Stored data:
----------

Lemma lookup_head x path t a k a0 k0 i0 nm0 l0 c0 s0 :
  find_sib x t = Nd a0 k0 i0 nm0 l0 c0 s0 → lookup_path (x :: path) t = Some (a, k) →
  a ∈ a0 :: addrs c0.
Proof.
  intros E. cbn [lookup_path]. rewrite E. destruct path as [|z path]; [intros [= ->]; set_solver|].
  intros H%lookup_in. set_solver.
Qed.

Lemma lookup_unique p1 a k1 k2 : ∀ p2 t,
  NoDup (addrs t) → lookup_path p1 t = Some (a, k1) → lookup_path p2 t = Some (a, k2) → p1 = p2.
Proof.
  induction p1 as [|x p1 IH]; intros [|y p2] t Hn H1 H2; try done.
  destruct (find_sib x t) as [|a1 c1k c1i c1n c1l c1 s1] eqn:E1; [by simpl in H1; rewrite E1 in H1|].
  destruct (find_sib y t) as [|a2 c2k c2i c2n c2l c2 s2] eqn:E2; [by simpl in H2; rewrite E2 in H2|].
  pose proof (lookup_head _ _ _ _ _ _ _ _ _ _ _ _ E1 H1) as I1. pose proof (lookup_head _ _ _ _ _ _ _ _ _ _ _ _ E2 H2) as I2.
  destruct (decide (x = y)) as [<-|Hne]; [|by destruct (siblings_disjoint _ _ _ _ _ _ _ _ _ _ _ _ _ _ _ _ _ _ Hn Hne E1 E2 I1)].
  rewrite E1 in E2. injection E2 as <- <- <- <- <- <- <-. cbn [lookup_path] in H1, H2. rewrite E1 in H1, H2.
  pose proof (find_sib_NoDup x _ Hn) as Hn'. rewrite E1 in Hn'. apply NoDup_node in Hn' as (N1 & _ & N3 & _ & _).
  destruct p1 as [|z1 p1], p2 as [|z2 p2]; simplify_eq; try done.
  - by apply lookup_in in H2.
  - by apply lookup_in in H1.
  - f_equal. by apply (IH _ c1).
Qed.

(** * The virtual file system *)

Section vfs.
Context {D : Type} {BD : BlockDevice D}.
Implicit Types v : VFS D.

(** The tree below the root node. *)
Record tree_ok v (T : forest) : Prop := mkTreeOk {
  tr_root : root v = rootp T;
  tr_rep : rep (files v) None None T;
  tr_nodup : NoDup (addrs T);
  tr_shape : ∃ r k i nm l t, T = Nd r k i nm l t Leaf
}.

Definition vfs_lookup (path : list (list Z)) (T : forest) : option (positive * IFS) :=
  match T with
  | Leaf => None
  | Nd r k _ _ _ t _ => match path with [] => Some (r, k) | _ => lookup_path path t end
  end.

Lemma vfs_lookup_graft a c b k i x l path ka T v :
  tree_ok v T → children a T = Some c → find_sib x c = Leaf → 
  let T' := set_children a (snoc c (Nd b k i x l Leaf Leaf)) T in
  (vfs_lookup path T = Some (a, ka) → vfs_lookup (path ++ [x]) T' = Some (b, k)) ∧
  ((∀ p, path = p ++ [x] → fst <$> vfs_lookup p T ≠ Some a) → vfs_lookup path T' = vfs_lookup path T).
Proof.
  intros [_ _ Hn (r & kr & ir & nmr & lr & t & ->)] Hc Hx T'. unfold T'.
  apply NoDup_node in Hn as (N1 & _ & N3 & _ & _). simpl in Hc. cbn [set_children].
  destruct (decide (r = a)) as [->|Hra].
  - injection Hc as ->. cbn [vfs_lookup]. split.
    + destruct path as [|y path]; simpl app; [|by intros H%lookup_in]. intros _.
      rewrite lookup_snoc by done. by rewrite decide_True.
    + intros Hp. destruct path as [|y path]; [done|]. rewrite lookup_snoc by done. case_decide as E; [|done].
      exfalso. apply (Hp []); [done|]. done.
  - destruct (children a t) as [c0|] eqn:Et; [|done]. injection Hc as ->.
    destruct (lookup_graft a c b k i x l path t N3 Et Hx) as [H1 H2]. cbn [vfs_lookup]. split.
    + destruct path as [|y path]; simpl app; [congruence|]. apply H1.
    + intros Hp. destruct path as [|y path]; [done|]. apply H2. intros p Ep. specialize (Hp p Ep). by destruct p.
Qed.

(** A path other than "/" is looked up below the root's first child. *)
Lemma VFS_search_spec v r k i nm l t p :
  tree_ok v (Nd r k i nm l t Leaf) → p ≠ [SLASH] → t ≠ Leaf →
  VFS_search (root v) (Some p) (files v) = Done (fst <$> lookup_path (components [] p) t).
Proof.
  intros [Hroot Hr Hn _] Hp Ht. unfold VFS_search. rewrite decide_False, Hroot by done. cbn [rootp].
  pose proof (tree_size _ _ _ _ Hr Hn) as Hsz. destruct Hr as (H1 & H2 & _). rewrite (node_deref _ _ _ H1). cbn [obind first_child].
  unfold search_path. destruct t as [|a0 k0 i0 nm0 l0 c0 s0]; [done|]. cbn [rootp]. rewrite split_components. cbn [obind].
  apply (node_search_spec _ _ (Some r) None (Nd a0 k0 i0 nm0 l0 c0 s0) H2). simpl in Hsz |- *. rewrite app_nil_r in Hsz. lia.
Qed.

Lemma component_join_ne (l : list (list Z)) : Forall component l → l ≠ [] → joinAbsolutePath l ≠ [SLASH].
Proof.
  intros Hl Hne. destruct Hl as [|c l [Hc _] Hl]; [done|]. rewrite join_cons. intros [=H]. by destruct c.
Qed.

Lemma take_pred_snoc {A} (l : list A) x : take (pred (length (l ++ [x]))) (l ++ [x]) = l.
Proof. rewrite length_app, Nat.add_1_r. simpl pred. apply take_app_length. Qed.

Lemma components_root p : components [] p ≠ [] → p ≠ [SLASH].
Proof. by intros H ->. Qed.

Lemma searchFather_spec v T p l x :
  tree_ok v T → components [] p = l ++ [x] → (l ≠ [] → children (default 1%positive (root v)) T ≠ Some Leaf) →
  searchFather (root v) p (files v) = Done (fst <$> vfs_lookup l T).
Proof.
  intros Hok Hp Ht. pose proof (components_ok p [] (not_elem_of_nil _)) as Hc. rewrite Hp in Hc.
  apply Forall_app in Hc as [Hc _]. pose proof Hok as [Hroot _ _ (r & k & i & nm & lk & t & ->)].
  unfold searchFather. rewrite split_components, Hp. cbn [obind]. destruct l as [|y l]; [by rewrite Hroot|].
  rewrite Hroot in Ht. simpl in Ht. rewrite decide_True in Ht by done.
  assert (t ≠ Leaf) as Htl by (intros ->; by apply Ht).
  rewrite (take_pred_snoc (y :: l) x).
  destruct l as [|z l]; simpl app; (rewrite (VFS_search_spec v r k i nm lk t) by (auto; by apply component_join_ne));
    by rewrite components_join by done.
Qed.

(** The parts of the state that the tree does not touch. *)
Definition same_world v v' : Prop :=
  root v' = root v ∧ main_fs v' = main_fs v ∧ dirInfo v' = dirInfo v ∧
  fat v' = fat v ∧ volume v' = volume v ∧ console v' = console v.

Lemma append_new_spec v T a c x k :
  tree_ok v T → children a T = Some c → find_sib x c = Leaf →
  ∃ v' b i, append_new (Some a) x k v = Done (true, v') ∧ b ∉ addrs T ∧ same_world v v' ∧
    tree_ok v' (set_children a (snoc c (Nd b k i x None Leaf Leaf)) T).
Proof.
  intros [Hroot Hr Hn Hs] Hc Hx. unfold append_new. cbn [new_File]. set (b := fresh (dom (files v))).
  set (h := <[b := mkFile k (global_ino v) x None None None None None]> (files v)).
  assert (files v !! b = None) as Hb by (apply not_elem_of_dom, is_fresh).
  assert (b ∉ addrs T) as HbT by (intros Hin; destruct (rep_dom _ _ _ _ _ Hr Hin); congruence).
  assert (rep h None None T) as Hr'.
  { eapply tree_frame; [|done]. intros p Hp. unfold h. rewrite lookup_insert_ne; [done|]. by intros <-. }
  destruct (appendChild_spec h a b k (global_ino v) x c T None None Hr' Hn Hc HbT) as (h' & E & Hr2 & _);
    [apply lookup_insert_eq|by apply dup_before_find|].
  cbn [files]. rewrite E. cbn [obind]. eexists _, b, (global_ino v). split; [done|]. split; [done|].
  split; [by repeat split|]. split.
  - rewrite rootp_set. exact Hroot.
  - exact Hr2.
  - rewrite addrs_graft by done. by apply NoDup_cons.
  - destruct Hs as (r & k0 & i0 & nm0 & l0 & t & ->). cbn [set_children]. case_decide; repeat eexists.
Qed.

----------

Set down precisely the lines above between the line holding "NoDup (addrs t) →" and the line holding "E2 H2) as I2.", inclusive, and nothing beyond them.

Written response:
  NoDup (addrs t) → lookup_path p1 t = Some (a, k1) → lookup_path p2 t = Some (a, k2) → p1 = p2.
Proof.
  induction p1 as [|x p1 IH]; intros [|y p2] t Hn H1 H2; try done.
  destruct (find_sib x t) as [|a1 c1k c1i c1n c1l c1 s1] eqn:E1; [by simpl in H1; rewrite E1 in H1|].
  destruct (find_sib y t) as [|a2 c2k c2i c2n c2l c2 s2] eqn:E2; [by simpl in H2; rewrite E2 in H2|].
  pose proof (lookup_head _ _ _ _ _ _ _ _ _ _ _ _ E1 H1) as I1. pose proof (lookup_head _ _ _ _ _ _ _ _ _ _ _ _ E2 H2) as I2.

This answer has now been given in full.